What is the behavior you'd like to see here? Just the output with no source code or webr UI (start over, run code buttons)?

I was expecting echo: false to suppress the entire input element and only show the output, so no buttons visible (similar to currently setting both edit: false and echo: false). To me, this would be the most similar to how echo: false currently works for regular quarto code blocks, but as long as there is an easy option to execute code in webassembly without showing it, I don't feel too strongly about which of the suggested approaches achieves that.

Happy to see any other thoughts or opinions on this behaviour.

Interesting that you mention that echo is used to suppress the output rather than the source code. Wouldn't this be what the output cell option is for?

include: false visually behaves correctly but does not execute the source in the Wasm engine.

Thanks for clarifying this; my expectation was also that these cells should be executed but couldn't figure out why they weren't when I tried it.

georgestagg commented 5 days ago

Interesting that you mention that echo is used to suppress the output rather than the source code. Wouldn't this be what the output cell option is for?

Oh shoot, looks like I had gotten myself quite confused when I wrote that comment! You’re right, output is controlled elsewhere.

Let’s try that again:

Hopefully that looks more reasonable!

joelostblom commented 5 days ago

That looks exactly like I would expect! I agree that the last option (echo: false, edit: true) doesn't really make sense and think that an error message is probably the clearest behavior in that case (but echo taking precedence would also be fine I think).
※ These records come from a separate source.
(* ===== verification/YamlDir.v ===== *)
(** * The YAML files below a directory (pkg/utils/yaml.go)

    [ReadYamlFilesFromDir] walks a directory tree with Go's [filepath.WalkDir]
    and reads every YAML file in it.  The walk recurses into directories; the
    fuel bounds their nesting, and on a tree that is nested no deeper the
    function reads the files of the tree in order, or returns the first error. *)

From S2P Require Import Prelude.
From S2P Require Import GoStrings.
From S2P Require Import K8s.
From S2P Require Import Api.
From S2P Require Import Externals.
From S2P Require Import Utils.
From stdpp Require Import options.

(** [os.Lstat], which does not follow a symbolic link, as an entry *)
Class Links := { Lstat : string → outcome DirEntry }.

(** ** filepath.WalkDir

    The callback carries the variables it has captured; it gets the error the
    walk has met, if any, and a nil entry when the root cannot be looked at.  A
    callback that never returns [SkipDir] or [SkipAll] ends the walk with its
    first error. *)

Section walk.
Context `{os : !OS, links : !Links} {A : Type}.
Context (fn : A → string → option DirEntry → option error → outcome A).

Fixpoint walkDir (fuel : nat) (a : A) (path : string) (d : DirEntry) : outcome A :=
  match fuel with
  | 0 => Panic "out of fuel"
  | S fuel =>
      a ← fn a path (Some d) None;
      if negb (de_IsDir d) then Ok a
      else match ReadDir path with
           | Err e => fn a path (Some d) (Some e)
           | Panic w => Panic w
           | Ok dirs => foldM (λ a d1, walkDir fuel a (filepath.Join [path; de_Name d1]) d1) a dirs
           end
  end.

Definition WalkDir (fuel : nat) (a : A) (root : string) : outcome A :=
  match Lstat root with
  | Err e => fn a root None (Some e)
  | Panic w => Panic w
  | Ok d => walkDir fuel a root d
  end.

End walk.

(** ** ReadYamlFilesFromDir *)

Section read.
Context `{os : !OS, links : !Links, ks : !KubeScheme}.

(** The function it gives to the walk *)
Definition readWalked (objects : list Unstructured) (path : string) (d : option DirEntry) (err : option error) :
    outcome (list Unstructured) :=
  match err with
  | Some e => Err e
  | None =>
      d ← deref "d" d;
      if de_IsDir d || negb (IsYamlFile (de_Name d)) then Ok objects
      else
        objs ← wrapErr ("failed to read YAML file " +:+ path) (ReadYamlFile path);
        Ok (objects ++ objs)
  end.

Definition ReadYamlFilesFromDir (fuel : nat) (dir : string) : outcome (list Unstructured) :=
  found ← DirectoryExists dir;
  if negb found then Ok []
  else WalkDir readWalked fuel [] dir.

(** ** What is read

    The entries of the tree below a path, each with its path, in the order of
    the walk; a directory comes before what it holds.  A directory that cannot
    be listed ends the walk, with its error. *)
Inductive Visited :=
  | Entry (path : string) (d : DirEntry)
  | Unlisted (e : error).

Fixpoint visited (n : nat) (path : string) (d : DirEntry) : list Visited :=
  Entry path d ::
  match n with
  | 0 => []
  | S n =>
      if de_IsDir d then
        match ReadDir path with
        | Ok dirs => dirs ≫= λ d1, visited n (filepath.Join [path; de_Name d1]) d1
        | Err e => [Unlisted e]
        | Panic _ => []
        end
      else []
  end.

(** The directories below a path are nested at most that deep. *)
Inductive nested : nat → string → DirEntry → Prop :=
  | nested_file n path d : de_IsDir d = false → nested n path d
  | nested_dir n path d dirs : ReadDir path = Ok dirs →
      Forall (λ d1, nested n (filepath.Join [path; de_Name d1]) d1) dirs → nested (S n) path d
  | nested_unlisted n path d e : ReadDir path = Err e → nested (S n) path d.

(** What reading one of them gives *)
Definition readEntry (v : Visited) : outcome (list Unstructured) :=
  match v with
  | Entry path d =>
      if de_IsDir d || negb (IsYamlFile (de_Name d)) then Ok []
      else wrapErr ("failed to read YAML file " +:+ path) (ReadYamlFile path)
  | Unlisted e => Err e
  end.

(** Reading a list of them from left to right, up to the first error *)
Definition readAll (objects : list Unstructured) (l : list Visited) : outcome (list Unstructured) :=
  foldM (λ objects v, objs ← readEntry v; Ok (objects ++ objs)) objects l.

Lemma readWalked_entry objects path d :
  readWalked objects path (Some d) None = objs ← readEntry (Entry path d); Ok (objects ++ objs).
Proof. simpl. destruct (_ || _); simpl; [by rewrite app_nil_r|done]. Qed.

Lemma readAll_bind {B} (f : B → list Visited) l objects :
  readAll objects (l ≫= f) = foldM (λ objects x, readAll objects (f x)) objects l.
Proof.
  revert objects. induction l as [|x l IH]; intros objects; [done|]. cbn [mbind list_bind foldM]. unfold readAll at 1.
  rewrite foldM_app. fold (readAll objects (f x)). destruct (readAll objects (f x)); simpl; [apply IH|done..].
Qed.

Lemma readAll_cons objects v l :
  readAll objects (v :: l) = objs ← readEntry v; readAll (objects ++ objs) l.
Proof. unfold readAll. cbn [foldM]. by destruct (readEntry v). Qed.

Lemma nested_mono n m path d : nested n path d → n ≤ m → nested m path d.
Proof.
  revert m path d. induction n as [|n IH]; intros m path d Hn Hle; inversion Hn as [? ? ? Hf|? ? ? dirs Hd Hc|? ? ? e He]; subst.
  - by constructor.
  - by constructor.
  - destruct m as [|m]; [lia|]. eapply nested_dir; [done|]. eapply Forall_impl; [exact Hc|]. intros d1 H. apply IH; [done|lia].
  - destruct m as [|m]; [lia|]. by eapply nested_unlisted.
Qed.

(** With fuel for the nesting the walk reads what it visits. *)
Lemma walkDir_visited n path d objects :
  nested n path d → walkDir readWalked (S n) objects path d = readAll objects (visited n path d).
Proof.
  revert path d objects. induction n as [|n IH]; intros path d objects Hn.
  { inversion Hn as [? ? ? Hf| |]; subst. cbn [walkDir visited]. rewrite readWalked_entry, readAll_cons, Hf.
    by destruct (readEntry _). }
  remember (S n) as k. cbn [walkDir]. subst k. cbn [visited]. rewrite readWalked_entry, readAll_cons.
  destruct (readEntry _) as [objs|e|w]; cbn [mbind outcome_bind]; [|done..].
  destruct (de_IsDir d) eqn:Hdir; [|done]. cbn [negb].
  inversion Hn as [? ? ? Hf|? ? ? dirs Hd Hc|? ? ? e He]; subst; [congruence| |by rewrite He].
  rewrite Hd, readAll_bind. generalize (objects ++ objs) as acc. clear Hd Hn.
  induction Hc as [|d1 dirs H1 Hc IHc]; intros acc; [done|]. cbn [foldM]. rewrite IH by done.
  destruct (readAll _ _); simpl; [apply IHc|done..].
Qed.

(** Reading a list succeeds when reading each does, and joins the results. *)
Lemma readAll_Ok objects l res :
  readAll objects l = Ok res ↔ ∃ rs, Forall2 (λ v r, readEntry v = Ok r) l rs ∧ res = objects ++ concat rs.
Proof.
  revert objects. induction l as [|v l IH]; intros objects.
  { split; [intros [= <-]; exists []; by rewrite app_nil_r|]. intros (rs & ->%Forall2_nil_inv_l & ->). by rewrite app_nil_r. }
  rewrite readAll_cons, bind_Ok_inv. setoid_rewrite IH. split.
  - intros (r & Hr & rs & Hrs & ->). exists (r :: rs). simpl. rewrite (assoc_L (++)). by split; [constructor|].
  - intros (rs & (r & rs' & Hr & Hrs & ->)%Forall2_cons_inv_l & ->). exists r. split; [done|]. exists rs'.
    simpl. by rewrite (assoc_L (++)).
Qed.

(** A directory that is not there holds no objects.  Of one that is there, with
    directories nested less deep than the fuel, the objects are those of its
    YAML files, at any depth, in the order of the walk; the call fails when one
    of the files or directories cannot be read. *)
Theorem ReadYamlFilesFromDir_result fuel n dir :
  (∀ e, Stat dir = Err e → os_IsNotExist e = true → ReadYamlFilesFromDir fuel dir = Ok []) ∧
  (∀ d, Stat dir = Ok true → Lstat dir = Ok d → nested n dir d → n < fuel →
    ReadYamlFilesFromDir fuel dir = readAll [] (visited (fuel - 1) dir d) ∧
    ∀ objects, ReadYamlFilesFromDir fuel dir = Ok objects ↔
      ∃ rs, Forall2 (λ v r, readEntry v = Ok r) (visited (fuel - 1) dir d) rs ∧ objects = concat rs).
Proof.
  unfold ReadYamlFilesFromDir, DirectoryExists. split.
  - intros e -> He. by rewrite He.
  - intros d -> Hd Hn Hf. simpl. unfold WalkDir. rewrite Hd. destruct fuel as [|fuel]; [lia|].
    rewrite walkDir_visited by (eapply nested_mono; [done|lia]). replace (S fuel - 1) with fuel by lia.
    split; [done|]. intros objects. by rewrite readAll_Ok.
Qed.

End read.

(** ** A directory with a directory in it *)

Section example.
#[local] Instance example_dir_scheme : KubeScheme := {|
  Unstructured := string;
  UnmarshalUnstructured s := Ok s;
  DecodeStream s := [Ok s];
  unstructuredGVK _ := mkTypeMeta "v1" "ConfigMap";
  unstructuredMeta s := mkObjectMeta s "" None None [];
  setUnstructuredMeta m _ := Name m;
  scheme_New _ := Ok (KConfigMap emptyConfigMap);
  FromUnstructured _ _ := Ok (KConfigMap emptyConfigMap);
  ObjectKinds _ := Ok [mkTypeMeta "v1" "ConfigMap"]
|}.
#[local] Instance example_dir_os : OS :=
  OS_of ∅ {["d/a.yaml" := "A"; "d/b.txt" := "B"; "d/sub/c.yml" := "C"; "d/z.yaml" := "Z"]}
    {["d" := [mkDirEntry "a.yaml" false; mkDirEntry "b.txt" false; mkDirEntry "sub" true; mkDirEntry "z.yaml" false];
      "d/sub" := [mkDirEntry "c.yml" false]]}.
#[local] Instance example_dir_links : Links := {| Lstat p := Ok (mkDirEntry p true) |}.

Example ReadYamlFilesFromDir_files : ReadYamlFilesFromDir 3 "d" = Ok ["A"; "C"; "Z"].
Proof. by vm_compute. Qed.
Example ReadYamlFilesFromDir_missing : ReadYamlFilesFromDir 3 "e" = Ok [].
Proof. by vm_compute. Qed.

Lemma ReadYamlFilesFromDir_result_witness :
  ReadYamlFilesFromDir 3 "d" = readAll [] (visited 2 "d" (mkDirEntry "d" true)).
Proof.
  refine (proj1 (proj2 (ReadYamlFilesFromDir_result 3 2 "d") (mkDirEntry "d" true) eq_refl eq_refl _ _)); [|lia].
  eapply nested_dir; [done|]. repeat apply Forall_cons_2; try by constructor.
  eapply nested_dir; [done|]. repeat apply Forall_cons_2; by constructor.
Defined.

End example.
And having include: false being equivalent echo: false, edit: false, output: false makes sense to me as convenient shortcut (maybe explicitly mentioned in the api ref for clarity). I guess in this sense one could also think of include: false as a setup code block targeting the global env, so if there was an easy way to do that via setup, then maybe include is a redundant option (this is a minor comment though)?